Genossen, Mitläufer, subversive Bannerträger und Mitglieder forensisch kreativer Kreise: Besorgt mir endlich eine digitale Doublette dieser fertig abgemischten Tonträger! Ich will sie haben, garantiere sonst für nichts mehr, denn die Familie darbt, die Kinder hungern - nach zentralgestirnbenamstem fliegend' Edelgas! Wir wollen weder laues Argon noch pinkfarbenes Neon, kein kryptisches Krypton oder xenophobes Xenon, kein strahlendes Radon - und das wenige Ununoctium dürfen sich die Musikvertriebe in ihre - ähm - Panzerschränke schieben - wir brauchen Helium, fliege!

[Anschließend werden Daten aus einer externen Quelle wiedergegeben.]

(** * Bus-Reports-Exporter: the duty report pipeline of [main.py]

    A shallow embedding of the four stages of [main.py] (time codec, duty
    window extractor, stop name annotator, break detector and aggregator)
    and the properties of its specification.

    Modelling conventions.
    - A JSON object read by [json.load] is a Python [dict] with string
      keys: an event, a duty and a stop are [gmap string value].  The
      fields the program reads hold JSON scalars ([value]); JSON floats,
      arrays and objects in those fields are outside the model.
    - Text is [string]: a sequence of code points below 256.
    - Python exceptions are explicit: a computation that may raise has
      type [result A].  [d[k]] raises [KeyError], [d.get(k, dflt)] does not.
    - A [timedelta] is its whole number of seconds, with the range check
      of the Python class (at most 999999999 days either way) written out.
    - A pandas [DataFrame] is a list of column names and a list of rows;
      a row maps column names to cells and a missing entry is the null
      cell.  Cells keep the Python object they were given: the dtype
      conversions of pandas are outside the model. *)

From Stdlib Require Import ZArith String Ascii List Bool Lia.
From stdpp Require Import base option list gmap strings.

Local Open Scope string_scope.
Local Open Scope Z_scope.
Local Open Scope list_scope.

(** ** Python values and exceptions *)

(** The JSON scalars a field of the input document may hold. *)
Inductive value :=
| VNone
| VBool (b : bool)
| VInt (z : Z)
| VStr (s : string).

Inductive exn :=
| KeyError (k : string)
| ValueError
| TypeError
| AttributeError
| IndexError
| OverflowError.

Inductive result (A : Type) :=
| Ok (a : A)
| Raise (e : exn).
Arguments Ok {A} a.
Arguments Raise {A} e.

#[global] Instance result_ret : MRet result := @Ok.
#[global] Instance result_bind : MBind result := fun A B f m =>
  match m with
  | Ok a => f a
  | Raise e => Raise e
  end.
#[global] Instance result_fmap : FMap result := fun A B f m =>
  match m with
  | Ok a => Ok (f a)
  | Raise e => Raise e
  end.

(** [try: body except Exception: handler]. *)
Definition try_except {A} (body : result A) (handler : exn -> result A) : result A :=
  match body with
  | Ok a => Ok a
  | Raise e => handler e
  end.

(** A [for x in xs:] loop whose body updates the loop state and may
    raise. *)
Fixpoint for_loop {A St : Type} (xs : list A) (body : St -> A -> result St) (s : St) : result St :=
  match xs with
  | [] => Ok s
  | x :: xs' => s' ← body s x; for_loop xs' body s'
  end.

Definition num_of_bool (b : bool) : Z := if b then 1 else 0.

(** Python [a == b] on scalars: [bool] is a subtype of [int]. *)
Definition py_eq (a b : value) : bool :=
  match a, b with
  | VNone, VNone => true
  | VStr s, VStr t => String.eqb s t
  | VInt x, VInt y => x =? y
  | VInt x, VBool c => x =? num_of_bool c
  | VBool c, VInt y => num_of_bool c =? y
  | VBool c, VBool d => Bool.eqb c d
  | _, _ => false
  end.

(** [d[k]] and [d.get(k, dflt)] on a dict with string keys. *)
Definition getitem (d : gmap string value) (k : string) : result value :=
  match d !! k with
  | Some v => Ok v
  | None => Raise (KeyError k)
  end.

Definition get (d : gmap string value) (k : string) (dflt : value) : value :=
  default dflt (d !! k).

(** ** Text: [str.split], [int(str)], decimal rendering *)

(** [s.split(sep)] for a one-character separator. *)
Fixpoint split (sep : ascii) (s : string) : list string :=
  match s with
  | EmptyString => [EmptyString]
  | String c s' =>
      if Ascii.eqb c sep then EmptyString :: split sep s'
      else match split sep s' with
           | p :: ps => String c p :: ps
           | [] => [String c EmptyString]
           end
  end.

(** The characters [int()] skips around a literal: the ASCII white space
    and, below 256, the two other Unicode spaces U+0085 and U+00A0. *)
Definition is_space (c : ascii) : bool :=
  let n := nat_of_ascii c in
  ((9 <=? n) && (n <=? 13) || (n =? 32) || (n =? 133) || (n =? 160))%nat.

Definition digit_val (c : ascii) : option Z :=
  let n := nat_of_ascii c in
  if ((48 <=? n) && (n <=? 57))%nat then Some (Z.of_nat n - 48) else None.

Fixpoint lstrip (l : list ascii) : list ascii :=
  match l with
  | c :: l' => if is_space c then lstrip l' else l
  | [] => []
  end.

Definition strip (l : list ascii) : list ascii := rev (lstrip (rev (lstrip l))).

(** Decimal digits, single underscores allowed between two digits.
    [after_digit] tells whether the previous character was a digit. *)
Fixpoint int_digits (l : list ascii) (acc : Z) (after_digit : bool) : option Z :=
  match l with
  | [] => if after_digit then Some acc else None
  | c :: l' =>
      match digit_val c with
      | Some d => int_digits l' (10 * acc + d) true
      | None =>
          if Ascii.eqb c "_" && after_digit then int_digits l' acc false
          else None
      end
  end.

(** [int(s)] for a [str], base 10; [None] stands for [ValueError].  The
    cap on the number of digits that recent interpreters put on [int()]
    is not modelled. *)
Definition int_of_string (s : string) : option Z :=
  match strip (list_ascii_of_string s) with
  | c :: l =>
      if Ascii.eqb c "-" then Z.opp <$> int_digits l 0 false
      else if Ascii.eqb c "+" then int_digits l 0 false
      else int_digits (c :: l) 0 false
  | [] => None
  end.

(** [int(x)]. *)
Definition py_int (v : value) : result Z :=
  match v with
  | VInt z => Ok z
  | VBool b => Ok (num_of_bool b)
  | VStr s => match int_of_string s with
              | Some z => Ok z
              | None => Raise ValueError
              end
  | VNone => Raise TypeError
  end.

Definition digit_char (d : Z) : ascii := ascii_of_nat (48 + Z.to_nat d).

Fixpoint dec_digits (fuel : nat) (n : Z) (acc : list ascii) : list ascii :=
  match fuel with
  | O => acc
  | S fuel' =>
      let acc' := digit_char (n mod 10) :: acc in
      if n <? 10 then acc' else dec_digits fuel' (n / 10) acc'
  end.

(** The decimal digits of [n >= 0]; [S (log2 n)] digits always suffice. *)
Definition digits_of (n : Z) : list ascii :=
  dec_digits (S (Z.to_nat (Z.log2 n))) n [].

(** [str(z)] for an [int]. *)
Definition str_of_Z (z : Z) : string :=
  if z <? 0 then String "-" (string_of_list_ascii (digits_of (- z)))
  else string_of_list_ascii (digits_of z).

(** [f"{z:02}"]: zero padded to width 2, the sign counting in the width. *)
Definition fmt02 (z : Z) : string :=
  let s := str_of_Z z in
  if (String.length s <? 2)%nat then String "0" s else s.

(** ** [datetime.timedelta] *)

Record timedelta := Timedelta { total_seconds : Z }.

Definition max_days : Z := 999999999.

--------------------------------------------------
PS: Geständnisse eines digitalen Zeitgenossen, abseits jeder Selbstkritik
Ich gestehe: Ich weiss sehr wohl mit dem digitalen Hackebeilchen und dem akustischen Skalpell umzugehen.
Ich gestehe: Nach jeder Veröffentlichung zerfleddere ich das jeweilige HV-/DL-Album gemäss ureigenstem Gusto (ein typisch burgeoiser Rückfall in postmodernen Individualismus).
Ich gestehe: Kein HV-, aber auch kein DL- oder E.H.-Solo-Album existiert in meinem akustischen Akut-Zentralberieseler in der Originalausgabe (obwohl ich alle Alben und EPs/Singles in jungfräulicher Form besitze).
Ich gestehe: Die clubtauglichsten Bumm-bumm-Rhythmen werden von mir rücksichtslos eliminiert und in bester Tschekistentradition im nahen Wald entsorgt, den Mont Ventoux dagegen kenne ich sehr wohl und lausche wohlig entrückt den Bewohnern der Sonne in jedem neuen Liod über L'Aaaaaaaalba…..
Ich gestehe: In Frankenstein-Manier setze ich die hackebeil-skalpell-zerteilten musikalischen Wesenheiten des Meisters neu zusammen - und merket auf: Sie leben! Und ja, seit meinem "Neuaufguss" von "Quan lo Pet" konnte sogar im Hintergrund-Sample von Mrs. Thatcher ein schwacher aber deutlicher Puls nachgewiesen werden.
Allerdings leugne ich jedwede Häresie wider die "Silberne Cassette". Das war nicht mein Werk!